### Work to complete
Search the entries for the word "toUpper" and return every line where it is found.

-- Extracted entries follows --

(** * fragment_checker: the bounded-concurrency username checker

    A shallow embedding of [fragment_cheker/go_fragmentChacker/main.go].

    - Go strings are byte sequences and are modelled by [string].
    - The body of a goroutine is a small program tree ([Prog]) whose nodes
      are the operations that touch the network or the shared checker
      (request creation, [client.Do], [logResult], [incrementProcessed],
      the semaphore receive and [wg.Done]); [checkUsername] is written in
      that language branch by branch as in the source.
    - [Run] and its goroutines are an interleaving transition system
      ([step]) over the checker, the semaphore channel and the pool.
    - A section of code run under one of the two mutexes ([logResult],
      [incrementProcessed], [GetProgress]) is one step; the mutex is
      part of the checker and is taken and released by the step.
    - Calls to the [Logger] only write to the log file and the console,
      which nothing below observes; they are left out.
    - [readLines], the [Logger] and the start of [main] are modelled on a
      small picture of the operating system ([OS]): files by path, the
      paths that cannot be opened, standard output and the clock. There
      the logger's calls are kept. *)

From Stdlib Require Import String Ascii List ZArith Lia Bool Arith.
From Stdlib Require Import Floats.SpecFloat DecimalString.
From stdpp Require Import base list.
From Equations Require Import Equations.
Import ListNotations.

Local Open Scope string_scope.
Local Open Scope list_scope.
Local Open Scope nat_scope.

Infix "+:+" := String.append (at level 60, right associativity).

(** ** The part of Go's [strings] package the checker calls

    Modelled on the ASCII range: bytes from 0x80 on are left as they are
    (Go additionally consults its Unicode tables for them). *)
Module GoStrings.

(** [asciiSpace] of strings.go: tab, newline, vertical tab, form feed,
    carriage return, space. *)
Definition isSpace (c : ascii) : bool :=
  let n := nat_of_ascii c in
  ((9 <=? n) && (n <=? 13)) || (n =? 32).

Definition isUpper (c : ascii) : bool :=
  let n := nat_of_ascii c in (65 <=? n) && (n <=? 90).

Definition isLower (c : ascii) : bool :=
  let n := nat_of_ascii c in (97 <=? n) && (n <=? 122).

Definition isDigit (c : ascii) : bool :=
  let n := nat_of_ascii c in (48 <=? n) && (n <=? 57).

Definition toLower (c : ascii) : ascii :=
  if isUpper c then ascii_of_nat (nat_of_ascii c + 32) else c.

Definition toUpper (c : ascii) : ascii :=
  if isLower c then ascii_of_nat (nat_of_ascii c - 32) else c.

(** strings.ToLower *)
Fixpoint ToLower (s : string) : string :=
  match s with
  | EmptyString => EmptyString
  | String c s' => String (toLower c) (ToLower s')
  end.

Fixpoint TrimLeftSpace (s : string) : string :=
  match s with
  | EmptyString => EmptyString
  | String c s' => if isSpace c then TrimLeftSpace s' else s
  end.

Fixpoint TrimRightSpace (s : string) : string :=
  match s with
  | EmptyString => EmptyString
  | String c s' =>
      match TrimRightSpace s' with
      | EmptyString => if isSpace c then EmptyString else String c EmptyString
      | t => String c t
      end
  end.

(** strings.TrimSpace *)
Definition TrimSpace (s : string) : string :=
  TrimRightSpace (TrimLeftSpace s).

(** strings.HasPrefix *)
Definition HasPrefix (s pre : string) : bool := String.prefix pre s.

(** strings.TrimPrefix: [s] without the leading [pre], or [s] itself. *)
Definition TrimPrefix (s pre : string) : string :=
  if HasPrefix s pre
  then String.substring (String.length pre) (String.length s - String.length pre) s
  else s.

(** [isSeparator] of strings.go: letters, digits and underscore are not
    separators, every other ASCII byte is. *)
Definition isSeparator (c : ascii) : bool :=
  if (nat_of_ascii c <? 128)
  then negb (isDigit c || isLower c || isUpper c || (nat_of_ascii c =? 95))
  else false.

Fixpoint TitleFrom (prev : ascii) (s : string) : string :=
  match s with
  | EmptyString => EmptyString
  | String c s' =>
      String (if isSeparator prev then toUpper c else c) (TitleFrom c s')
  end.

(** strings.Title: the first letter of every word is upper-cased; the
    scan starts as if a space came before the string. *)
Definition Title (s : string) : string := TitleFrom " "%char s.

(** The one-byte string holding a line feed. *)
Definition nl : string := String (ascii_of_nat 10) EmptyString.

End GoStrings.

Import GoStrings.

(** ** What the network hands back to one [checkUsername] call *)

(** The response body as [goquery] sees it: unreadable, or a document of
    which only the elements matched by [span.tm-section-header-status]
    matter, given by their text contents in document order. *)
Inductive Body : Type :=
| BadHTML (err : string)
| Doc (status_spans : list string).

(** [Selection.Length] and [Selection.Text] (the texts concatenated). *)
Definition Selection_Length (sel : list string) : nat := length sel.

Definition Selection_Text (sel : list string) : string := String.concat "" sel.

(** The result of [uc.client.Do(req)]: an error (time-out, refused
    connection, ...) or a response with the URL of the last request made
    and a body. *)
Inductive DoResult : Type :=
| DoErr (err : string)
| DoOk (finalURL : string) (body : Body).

-- Extracted entries concluded --

### Response
Definition toUpper (c : ascii) : ascii :=
      String (if isSeparator prev then toUpper c else c) (TitleFrom c s')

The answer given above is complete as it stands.